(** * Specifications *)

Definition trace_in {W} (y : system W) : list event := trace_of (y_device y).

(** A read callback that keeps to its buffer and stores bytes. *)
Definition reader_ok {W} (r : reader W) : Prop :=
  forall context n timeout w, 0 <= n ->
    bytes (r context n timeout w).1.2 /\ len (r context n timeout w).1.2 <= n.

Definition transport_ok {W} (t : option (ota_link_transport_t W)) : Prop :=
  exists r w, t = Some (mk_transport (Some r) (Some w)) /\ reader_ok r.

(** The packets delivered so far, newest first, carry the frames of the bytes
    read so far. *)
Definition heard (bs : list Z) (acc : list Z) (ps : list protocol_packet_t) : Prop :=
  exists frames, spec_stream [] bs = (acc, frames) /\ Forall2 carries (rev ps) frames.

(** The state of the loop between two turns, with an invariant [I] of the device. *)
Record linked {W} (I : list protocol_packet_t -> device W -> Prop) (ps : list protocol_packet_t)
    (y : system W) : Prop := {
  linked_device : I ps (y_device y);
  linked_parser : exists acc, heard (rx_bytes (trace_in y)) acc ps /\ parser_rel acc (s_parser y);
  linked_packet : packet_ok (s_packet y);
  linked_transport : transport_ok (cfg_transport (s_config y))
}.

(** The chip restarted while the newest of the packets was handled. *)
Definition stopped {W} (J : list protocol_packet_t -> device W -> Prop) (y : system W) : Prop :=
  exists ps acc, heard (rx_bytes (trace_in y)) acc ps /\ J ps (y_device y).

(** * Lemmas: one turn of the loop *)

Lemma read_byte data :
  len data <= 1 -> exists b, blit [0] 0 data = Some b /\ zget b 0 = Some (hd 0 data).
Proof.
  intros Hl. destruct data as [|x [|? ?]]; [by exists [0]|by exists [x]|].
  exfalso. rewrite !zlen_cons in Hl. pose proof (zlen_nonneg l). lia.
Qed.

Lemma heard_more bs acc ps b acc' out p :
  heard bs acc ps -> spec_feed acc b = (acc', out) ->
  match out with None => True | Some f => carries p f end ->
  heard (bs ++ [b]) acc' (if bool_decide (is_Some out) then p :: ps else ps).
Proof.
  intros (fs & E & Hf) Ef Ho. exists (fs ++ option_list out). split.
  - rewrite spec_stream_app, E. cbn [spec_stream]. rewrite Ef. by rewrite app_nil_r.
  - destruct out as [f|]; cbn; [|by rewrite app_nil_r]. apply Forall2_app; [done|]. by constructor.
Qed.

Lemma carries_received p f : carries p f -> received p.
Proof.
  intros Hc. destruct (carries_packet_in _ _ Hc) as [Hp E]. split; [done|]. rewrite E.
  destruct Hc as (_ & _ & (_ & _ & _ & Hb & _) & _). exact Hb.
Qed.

EXERCISE GOAL
Which of the lines above hold the word "packets"? Copy each one.

ANSWER
(** The packets delivered so far, newest first, carry the frames of the bytes
(** The chip restarted while the newest of the packets was handled. *)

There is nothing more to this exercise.